Each line of the listing below, from the very first to the one that contains "intros Hsink Hm. unfold sink_destinations.", is to be retyped exactly as it stands.

____________________

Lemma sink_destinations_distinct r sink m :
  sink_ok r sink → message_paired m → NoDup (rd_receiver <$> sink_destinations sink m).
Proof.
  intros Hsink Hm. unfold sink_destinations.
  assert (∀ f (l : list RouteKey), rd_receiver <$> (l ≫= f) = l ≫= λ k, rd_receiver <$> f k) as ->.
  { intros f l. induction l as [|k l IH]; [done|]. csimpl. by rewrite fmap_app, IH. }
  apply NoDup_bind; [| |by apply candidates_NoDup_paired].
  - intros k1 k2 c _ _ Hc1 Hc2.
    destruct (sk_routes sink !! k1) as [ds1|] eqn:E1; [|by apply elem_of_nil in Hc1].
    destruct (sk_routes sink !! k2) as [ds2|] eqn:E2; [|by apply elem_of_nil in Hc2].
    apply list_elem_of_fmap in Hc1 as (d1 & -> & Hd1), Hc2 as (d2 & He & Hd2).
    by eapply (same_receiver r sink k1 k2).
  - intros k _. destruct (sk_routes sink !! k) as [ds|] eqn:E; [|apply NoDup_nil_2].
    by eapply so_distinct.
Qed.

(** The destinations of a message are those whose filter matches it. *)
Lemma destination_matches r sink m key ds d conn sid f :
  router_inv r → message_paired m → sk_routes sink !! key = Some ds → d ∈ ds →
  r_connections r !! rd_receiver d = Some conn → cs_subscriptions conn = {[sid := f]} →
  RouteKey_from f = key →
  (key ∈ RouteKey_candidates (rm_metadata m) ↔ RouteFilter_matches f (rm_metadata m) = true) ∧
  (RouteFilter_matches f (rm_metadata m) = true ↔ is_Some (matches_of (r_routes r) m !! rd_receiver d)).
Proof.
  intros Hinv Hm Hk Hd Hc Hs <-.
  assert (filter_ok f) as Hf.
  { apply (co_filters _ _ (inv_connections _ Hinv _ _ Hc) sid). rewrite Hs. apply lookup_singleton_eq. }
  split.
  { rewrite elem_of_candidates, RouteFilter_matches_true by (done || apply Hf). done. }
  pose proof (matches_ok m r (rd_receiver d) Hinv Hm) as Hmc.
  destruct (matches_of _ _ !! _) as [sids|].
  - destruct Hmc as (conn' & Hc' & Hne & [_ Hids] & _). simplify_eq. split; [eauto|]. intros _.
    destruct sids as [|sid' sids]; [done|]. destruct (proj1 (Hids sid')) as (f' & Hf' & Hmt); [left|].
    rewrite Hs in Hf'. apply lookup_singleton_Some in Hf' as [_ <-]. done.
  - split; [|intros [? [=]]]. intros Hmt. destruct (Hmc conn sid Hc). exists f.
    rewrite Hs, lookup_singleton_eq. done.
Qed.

____________________

REPLY =
Lemma sink_destinations_distinct r sink m :
  sink_ok r sink → message_paired m → NoDup (rd_receiver <$> sink_destinations sink m).
Proof.
  intros Hsink Hm. unfold sink_destinations.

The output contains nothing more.